* _What is required_
From the entries below, copy exactly the lines from the one that contains "pose proof (E" through the one that contains "[by rewrite P|done|done|].", both included, and only those.

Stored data
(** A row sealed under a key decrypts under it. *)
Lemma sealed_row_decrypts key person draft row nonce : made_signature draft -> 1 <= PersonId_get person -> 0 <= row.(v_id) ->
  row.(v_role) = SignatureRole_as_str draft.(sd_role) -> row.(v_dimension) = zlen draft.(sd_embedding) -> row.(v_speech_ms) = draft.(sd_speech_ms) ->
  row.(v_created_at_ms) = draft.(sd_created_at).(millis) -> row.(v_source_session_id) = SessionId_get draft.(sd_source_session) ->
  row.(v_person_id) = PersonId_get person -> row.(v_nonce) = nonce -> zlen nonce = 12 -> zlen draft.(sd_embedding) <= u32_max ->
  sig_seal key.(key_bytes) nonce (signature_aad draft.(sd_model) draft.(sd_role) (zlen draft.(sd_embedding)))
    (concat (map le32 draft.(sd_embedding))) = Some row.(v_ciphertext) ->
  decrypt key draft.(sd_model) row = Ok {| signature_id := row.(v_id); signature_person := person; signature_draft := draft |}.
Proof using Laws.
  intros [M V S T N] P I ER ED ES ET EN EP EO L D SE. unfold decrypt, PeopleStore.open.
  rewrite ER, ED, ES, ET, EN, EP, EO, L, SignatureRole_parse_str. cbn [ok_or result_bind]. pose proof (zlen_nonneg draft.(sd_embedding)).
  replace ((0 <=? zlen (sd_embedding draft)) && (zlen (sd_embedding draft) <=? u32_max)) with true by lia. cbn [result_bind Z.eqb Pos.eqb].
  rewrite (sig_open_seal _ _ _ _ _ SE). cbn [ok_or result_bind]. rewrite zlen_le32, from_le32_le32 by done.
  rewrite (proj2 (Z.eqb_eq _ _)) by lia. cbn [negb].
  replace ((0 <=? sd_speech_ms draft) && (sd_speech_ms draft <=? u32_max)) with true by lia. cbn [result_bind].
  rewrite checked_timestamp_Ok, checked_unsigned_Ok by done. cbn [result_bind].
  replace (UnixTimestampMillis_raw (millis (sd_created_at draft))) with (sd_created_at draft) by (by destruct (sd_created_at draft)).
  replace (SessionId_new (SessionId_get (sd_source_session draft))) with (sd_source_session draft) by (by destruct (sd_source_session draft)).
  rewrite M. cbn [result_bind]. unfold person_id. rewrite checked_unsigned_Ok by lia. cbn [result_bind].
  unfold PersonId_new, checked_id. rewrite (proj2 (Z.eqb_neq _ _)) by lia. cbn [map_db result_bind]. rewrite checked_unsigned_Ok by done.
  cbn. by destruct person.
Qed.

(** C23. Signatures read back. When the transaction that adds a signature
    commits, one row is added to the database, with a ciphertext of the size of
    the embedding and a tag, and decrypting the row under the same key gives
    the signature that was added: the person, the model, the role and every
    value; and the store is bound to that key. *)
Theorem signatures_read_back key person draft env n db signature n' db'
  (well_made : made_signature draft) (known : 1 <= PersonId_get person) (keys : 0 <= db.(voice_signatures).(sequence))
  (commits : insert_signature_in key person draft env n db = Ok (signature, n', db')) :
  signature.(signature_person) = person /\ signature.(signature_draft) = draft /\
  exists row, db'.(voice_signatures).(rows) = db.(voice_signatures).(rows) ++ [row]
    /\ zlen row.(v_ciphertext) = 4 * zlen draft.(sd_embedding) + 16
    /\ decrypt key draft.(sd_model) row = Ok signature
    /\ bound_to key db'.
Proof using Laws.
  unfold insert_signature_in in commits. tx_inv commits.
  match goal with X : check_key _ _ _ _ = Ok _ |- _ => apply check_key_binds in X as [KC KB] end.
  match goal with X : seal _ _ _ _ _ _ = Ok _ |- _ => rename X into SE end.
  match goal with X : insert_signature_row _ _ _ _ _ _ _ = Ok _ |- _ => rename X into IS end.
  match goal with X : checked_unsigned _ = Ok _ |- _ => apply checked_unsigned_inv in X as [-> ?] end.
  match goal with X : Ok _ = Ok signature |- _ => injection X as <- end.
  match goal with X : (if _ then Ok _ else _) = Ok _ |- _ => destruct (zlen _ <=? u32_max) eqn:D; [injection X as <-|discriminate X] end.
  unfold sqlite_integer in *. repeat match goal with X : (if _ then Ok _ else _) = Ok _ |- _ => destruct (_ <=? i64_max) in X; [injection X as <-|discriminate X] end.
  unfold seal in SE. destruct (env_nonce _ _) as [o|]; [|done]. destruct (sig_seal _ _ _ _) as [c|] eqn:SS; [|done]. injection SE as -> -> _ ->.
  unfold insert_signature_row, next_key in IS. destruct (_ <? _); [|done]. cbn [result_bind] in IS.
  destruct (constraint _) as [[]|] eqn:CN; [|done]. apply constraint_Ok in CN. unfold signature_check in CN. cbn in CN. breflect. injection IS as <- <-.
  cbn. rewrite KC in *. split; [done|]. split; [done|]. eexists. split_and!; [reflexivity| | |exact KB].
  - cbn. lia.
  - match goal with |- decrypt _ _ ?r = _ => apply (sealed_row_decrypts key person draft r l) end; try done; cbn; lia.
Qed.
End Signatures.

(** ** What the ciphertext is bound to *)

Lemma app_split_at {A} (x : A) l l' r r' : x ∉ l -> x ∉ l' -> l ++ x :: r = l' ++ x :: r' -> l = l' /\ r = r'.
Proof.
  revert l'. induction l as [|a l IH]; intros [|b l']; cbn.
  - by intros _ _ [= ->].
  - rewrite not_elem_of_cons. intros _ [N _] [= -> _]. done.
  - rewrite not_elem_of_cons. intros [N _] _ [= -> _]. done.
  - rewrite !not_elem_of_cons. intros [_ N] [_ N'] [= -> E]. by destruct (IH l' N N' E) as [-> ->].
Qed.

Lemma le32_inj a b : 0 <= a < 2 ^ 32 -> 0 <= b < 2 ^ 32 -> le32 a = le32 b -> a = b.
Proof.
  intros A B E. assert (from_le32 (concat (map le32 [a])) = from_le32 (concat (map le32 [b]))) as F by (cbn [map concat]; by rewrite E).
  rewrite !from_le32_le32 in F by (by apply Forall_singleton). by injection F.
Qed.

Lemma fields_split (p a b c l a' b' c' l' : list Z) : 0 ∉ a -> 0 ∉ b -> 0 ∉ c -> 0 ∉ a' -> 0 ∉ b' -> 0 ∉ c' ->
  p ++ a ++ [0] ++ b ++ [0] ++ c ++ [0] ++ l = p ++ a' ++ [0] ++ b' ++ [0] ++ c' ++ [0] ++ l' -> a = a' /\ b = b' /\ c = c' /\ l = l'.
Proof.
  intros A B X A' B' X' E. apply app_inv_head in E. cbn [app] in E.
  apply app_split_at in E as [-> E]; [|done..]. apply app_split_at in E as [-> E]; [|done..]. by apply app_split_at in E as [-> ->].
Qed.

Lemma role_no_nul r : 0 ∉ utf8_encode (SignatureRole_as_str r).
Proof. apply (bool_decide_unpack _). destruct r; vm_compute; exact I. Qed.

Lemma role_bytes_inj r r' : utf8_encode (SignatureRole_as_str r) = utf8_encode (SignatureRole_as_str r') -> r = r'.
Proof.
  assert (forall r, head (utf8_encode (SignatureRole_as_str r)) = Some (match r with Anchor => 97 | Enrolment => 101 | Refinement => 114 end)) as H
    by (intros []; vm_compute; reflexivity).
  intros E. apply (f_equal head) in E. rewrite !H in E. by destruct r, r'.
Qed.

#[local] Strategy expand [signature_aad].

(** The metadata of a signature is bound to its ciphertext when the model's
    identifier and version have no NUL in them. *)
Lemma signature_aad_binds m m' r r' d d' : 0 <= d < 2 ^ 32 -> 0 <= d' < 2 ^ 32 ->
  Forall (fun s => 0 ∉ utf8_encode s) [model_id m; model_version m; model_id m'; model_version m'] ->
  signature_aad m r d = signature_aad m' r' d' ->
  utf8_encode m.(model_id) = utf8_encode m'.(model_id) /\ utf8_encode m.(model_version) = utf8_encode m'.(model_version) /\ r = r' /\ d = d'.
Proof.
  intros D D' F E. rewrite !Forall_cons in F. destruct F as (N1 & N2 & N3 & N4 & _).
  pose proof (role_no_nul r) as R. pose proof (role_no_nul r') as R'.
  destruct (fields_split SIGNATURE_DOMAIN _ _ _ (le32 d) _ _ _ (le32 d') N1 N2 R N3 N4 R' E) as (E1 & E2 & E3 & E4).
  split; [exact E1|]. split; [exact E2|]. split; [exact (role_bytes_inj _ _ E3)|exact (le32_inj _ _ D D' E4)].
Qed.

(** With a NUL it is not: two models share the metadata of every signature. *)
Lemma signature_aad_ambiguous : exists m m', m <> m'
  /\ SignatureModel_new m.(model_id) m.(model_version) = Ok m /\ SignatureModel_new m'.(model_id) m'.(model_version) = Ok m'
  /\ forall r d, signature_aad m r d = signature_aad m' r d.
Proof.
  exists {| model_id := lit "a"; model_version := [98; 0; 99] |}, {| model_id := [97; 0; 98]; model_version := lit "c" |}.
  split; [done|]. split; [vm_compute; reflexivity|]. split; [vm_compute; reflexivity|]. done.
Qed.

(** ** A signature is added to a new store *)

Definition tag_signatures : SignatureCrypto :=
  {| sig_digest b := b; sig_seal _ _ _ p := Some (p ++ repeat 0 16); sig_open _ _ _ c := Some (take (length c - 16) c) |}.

...

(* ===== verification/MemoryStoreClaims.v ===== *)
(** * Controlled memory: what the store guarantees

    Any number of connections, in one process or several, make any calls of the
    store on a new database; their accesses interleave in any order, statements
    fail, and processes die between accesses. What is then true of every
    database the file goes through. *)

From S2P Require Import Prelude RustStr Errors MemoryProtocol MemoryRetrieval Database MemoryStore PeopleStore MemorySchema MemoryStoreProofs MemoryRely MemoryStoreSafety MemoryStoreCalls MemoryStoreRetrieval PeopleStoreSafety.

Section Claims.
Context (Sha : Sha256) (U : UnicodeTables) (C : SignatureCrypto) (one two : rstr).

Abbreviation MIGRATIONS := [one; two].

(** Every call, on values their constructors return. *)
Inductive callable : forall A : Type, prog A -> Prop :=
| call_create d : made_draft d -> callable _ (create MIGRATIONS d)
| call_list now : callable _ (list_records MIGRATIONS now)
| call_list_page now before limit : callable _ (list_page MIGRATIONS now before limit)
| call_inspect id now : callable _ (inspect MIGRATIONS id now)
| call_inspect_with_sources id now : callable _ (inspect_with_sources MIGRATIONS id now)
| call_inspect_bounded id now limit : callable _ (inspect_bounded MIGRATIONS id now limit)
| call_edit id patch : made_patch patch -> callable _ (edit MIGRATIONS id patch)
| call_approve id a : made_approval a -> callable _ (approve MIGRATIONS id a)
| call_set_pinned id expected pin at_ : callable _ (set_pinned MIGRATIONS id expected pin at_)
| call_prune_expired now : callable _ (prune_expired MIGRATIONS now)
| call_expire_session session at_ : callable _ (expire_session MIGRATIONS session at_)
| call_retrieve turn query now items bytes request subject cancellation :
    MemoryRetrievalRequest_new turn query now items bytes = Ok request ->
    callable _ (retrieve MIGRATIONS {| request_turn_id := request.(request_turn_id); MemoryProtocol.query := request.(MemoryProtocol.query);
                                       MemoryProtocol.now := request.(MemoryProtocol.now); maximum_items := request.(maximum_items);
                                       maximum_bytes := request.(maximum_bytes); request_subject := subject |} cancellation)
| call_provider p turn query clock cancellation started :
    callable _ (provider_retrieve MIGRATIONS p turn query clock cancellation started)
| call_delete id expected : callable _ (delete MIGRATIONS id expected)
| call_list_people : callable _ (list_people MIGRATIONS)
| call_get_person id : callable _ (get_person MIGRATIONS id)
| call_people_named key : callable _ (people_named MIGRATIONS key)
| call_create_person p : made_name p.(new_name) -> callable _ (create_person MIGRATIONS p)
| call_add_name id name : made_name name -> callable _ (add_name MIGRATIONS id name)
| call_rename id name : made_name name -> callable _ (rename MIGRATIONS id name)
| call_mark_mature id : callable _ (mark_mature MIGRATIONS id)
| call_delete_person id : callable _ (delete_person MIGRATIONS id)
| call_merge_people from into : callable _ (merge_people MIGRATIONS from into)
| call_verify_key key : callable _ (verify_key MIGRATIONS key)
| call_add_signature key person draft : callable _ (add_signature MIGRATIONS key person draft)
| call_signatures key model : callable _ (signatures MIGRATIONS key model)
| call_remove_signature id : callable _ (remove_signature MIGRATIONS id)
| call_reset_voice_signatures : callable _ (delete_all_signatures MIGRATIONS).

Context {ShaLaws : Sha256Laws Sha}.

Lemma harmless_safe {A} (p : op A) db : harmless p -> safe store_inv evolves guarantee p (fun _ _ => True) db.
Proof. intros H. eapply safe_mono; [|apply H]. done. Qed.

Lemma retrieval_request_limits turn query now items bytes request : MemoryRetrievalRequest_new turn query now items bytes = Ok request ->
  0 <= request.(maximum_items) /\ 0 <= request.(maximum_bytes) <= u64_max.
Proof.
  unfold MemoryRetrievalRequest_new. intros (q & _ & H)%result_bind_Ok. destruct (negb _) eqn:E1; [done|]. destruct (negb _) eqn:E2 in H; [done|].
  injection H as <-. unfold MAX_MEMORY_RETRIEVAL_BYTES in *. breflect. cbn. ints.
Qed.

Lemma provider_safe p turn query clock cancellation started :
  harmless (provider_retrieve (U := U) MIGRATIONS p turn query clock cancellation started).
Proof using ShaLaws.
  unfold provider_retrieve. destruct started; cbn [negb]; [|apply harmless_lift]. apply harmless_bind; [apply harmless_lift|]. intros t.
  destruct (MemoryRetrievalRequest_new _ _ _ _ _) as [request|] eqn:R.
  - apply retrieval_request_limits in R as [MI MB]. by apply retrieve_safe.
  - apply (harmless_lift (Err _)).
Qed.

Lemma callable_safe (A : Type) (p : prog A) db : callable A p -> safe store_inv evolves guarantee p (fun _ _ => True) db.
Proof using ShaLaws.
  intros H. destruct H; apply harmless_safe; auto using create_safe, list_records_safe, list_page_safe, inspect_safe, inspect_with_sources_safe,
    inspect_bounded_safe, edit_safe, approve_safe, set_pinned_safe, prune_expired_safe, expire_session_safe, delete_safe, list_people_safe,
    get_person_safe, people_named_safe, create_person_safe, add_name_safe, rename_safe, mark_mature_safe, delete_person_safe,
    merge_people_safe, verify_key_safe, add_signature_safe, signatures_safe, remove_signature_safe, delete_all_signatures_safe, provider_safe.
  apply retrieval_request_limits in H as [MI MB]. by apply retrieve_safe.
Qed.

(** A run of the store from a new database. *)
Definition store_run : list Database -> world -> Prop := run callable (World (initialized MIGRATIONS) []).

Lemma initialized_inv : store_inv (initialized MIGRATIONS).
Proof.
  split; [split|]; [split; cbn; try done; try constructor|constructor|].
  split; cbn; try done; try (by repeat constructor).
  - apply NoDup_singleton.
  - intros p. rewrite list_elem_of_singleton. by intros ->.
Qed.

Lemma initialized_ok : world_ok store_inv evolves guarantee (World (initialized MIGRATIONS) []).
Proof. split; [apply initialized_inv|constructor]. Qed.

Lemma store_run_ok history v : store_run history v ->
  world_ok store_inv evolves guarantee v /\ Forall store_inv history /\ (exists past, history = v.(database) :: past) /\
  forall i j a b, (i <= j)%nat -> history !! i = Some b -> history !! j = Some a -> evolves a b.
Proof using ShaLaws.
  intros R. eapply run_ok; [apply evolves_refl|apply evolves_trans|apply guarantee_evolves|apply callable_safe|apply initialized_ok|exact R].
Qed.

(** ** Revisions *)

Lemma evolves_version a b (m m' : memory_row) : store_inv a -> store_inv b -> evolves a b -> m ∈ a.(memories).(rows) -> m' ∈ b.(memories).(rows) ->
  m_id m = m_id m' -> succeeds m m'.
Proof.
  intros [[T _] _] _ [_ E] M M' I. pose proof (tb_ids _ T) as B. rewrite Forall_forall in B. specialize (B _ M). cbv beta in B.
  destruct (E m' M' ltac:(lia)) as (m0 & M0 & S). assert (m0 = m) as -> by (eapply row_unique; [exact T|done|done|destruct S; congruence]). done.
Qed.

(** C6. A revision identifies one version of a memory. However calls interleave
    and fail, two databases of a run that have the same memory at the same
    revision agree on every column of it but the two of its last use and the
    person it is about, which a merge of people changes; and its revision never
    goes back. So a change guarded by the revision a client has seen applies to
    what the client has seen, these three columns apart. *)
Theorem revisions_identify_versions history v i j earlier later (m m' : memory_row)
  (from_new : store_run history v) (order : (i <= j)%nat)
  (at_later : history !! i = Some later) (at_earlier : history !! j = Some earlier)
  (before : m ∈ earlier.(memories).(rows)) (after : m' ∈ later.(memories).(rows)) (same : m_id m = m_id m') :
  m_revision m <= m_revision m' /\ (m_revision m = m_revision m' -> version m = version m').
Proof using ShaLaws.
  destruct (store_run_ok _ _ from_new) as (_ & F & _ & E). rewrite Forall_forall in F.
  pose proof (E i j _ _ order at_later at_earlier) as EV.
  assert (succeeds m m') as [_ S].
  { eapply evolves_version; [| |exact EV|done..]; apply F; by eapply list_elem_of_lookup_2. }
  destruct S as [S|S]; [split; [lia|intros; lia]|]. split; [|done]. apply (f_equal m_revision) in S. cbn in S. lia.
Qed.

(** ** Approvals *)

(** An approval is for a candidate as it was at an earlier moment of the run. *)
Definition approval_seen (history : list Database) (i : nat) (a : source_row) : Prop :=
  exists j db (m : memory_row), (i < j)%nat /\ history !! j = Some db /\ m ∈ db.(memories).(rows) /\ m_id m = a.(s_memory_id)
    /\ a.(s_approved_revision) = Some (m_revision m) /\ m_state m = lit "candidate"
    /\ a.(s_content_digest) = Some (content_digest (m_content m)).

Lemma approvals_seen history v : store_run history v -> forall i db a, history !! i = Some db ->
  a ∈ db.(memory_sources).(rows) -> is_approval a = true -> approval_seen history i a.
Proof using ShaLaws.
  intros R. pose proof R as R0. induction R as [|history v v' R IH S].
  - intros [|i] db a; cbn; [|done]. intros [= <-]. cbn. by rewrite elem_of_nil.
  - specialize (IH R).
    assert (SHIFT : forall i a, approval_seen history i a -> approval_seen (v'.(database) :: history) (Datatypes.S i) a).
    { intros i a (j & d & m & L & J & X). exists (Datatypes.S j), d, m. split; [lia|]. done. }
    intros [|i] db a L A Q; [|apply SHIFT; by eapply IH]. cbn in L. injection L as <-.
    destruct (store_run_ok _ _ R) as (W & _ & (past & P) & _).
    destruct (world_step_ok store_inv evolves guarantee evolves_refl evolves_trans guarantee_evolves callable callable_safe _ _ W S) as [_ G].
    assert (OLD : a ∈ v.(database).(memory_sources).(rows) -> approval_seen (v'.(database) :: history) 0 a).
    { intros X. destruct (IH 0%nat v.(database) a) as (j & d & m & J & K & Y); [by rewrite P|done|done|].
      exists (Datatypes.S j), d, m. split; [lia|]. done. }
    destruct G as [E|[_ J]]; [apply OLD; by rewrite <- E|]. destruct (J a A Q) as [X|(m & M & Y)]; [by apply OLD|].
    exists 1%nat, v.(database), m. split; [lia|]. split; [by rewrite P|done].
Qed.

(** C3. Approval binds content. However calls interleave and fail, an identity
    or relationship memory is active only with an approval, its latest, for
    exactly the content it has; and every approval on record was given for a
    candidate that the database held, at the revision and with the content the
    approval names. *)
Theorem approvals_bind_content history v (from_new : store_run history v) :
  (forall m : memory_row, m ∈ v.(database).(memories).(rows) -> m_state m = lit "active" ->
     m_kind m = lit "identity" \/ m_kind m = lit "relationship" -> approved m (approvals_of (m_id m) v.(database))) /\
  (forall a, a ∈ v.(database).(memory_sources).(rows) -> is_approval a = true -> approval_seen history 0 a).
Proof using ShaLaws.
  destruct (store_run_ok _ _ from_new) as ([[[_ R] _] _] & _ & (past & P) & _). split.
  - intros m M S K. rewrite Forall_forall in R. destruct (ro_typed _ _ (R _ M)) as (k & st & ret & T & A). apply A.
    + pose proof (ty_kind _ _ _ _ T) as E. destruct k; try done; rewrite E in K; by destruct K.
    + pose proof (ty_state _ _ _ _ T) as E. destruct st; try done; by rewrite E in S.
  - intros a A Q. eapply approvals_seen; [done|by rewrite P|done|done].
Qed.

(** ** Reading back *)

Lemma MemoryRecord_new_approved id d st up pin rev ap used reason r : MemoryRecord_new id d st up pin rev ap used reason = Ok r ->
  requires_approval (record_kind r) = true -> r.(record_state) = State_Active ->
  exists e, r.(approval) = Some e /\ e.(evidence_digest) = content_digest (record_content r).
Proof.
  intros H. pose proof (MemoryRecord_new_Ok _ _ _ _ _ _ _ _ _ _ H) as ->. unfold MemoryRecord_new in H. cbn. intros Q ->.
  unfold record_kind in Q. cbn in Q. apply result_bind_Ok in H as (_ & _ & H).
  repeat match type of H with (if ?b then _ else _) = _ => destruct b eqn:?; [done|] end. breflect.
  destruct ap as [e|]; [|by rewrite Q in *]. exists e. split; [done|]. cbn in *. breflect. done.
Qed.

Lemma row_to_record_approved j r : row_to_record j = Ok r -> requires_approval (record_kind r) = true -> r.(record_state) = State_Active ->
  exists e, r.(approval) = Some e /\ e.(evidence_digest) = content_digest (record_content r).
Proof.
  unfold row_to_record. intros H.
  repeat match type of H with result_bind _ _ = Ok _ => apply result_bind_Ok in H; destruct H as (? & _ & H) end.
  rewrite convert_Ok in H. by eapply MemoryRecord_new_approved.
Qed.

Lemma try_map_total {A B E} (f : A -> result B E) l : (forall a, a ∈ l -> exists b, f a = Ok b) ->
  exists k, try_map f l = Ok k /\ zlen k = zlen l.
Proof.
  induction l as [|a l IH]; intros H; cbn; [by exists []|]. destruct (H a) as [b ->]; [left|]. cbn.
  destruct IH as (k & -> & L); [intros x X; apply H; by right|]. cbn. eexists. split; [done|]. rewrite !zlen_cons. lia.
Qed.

* _Written solution_
  pose proof (E i j _ _ order at_later at_earlier) as EV.
  assert (succeeds m m') as [_ S].
  { eapply evolves_version; [| |exact EV|done..]; apply F; by eapply list_elem_of_lookup_2. }
  destruct S as [S|S]; [split; [lia|intros; lia]|]. split; [|done]. apply (f_equal m_revision) in S. cbn in S. lia.
Qed.

(** ** Approvals *)

(** An approval is for a candidate as it was at an earlier moment of the run. *)
Definition approval_seen (history : list Database) (i : nat) (a : source_row) : Prop :=
  exists j db (m : memory_row), (i < j)%nat /\ history !! j = Some db /\ m ∈ db.(memories).(rows) /\ m_id m = a.(s_memory_id)
    /\ a.(s_approved_revision) = Some (m_revision m) /\ m_state m = lit "candidate"
    /\ a.(s_content_digest) = Some (content_digest (m_content m)).

Lemma approvals_seen history v : store_run history v -> forall i db a, history !! i = Some db ->
  a ∈ db.(memory_sources).(rows) -> is_approval a = true -> approval_seen history i a.
Proof using ShaLaws.
  intros R. pose proof R as R0. induction R as [|history v v' R IH S].
  - intros [|i] db a; cbn; [|done]. intros [= <-]. cbn. by rewrite elem_of_nil.
  - specialize (IH R).
    assert (SHIFT : forall i a, approval_seen history i a -> approval_seen (v'.(database) :: history) (Datatypes.S i) a).
    { intros i a (j & d & m & L & J & X). exists (Datatypes.S j), d, m. split; [lia|]. done. }
    intros [|i] db a L A Q; [|apply SHIFT; by eapply IH]. cbn in L. injection L as <-.
    destruct (store_run_ok _ _ R) as (W & _ & (past & P) & _).
    destruct (world_step_ok store_inv evolves guarantee evolves_refl evolves_trans guarantee_evolves callable callable_safe _ _ W S) as [_ G].
    assert (OLD : a ∈ v.(database).(memory_sources).(rows) -> approval_seen (v'.(database) :: history) 0 a).
    { intros X. destruct (IH 0%nat v.(database) a) as (j & d & m & J & K & Y); [by rewrite P|done|done|].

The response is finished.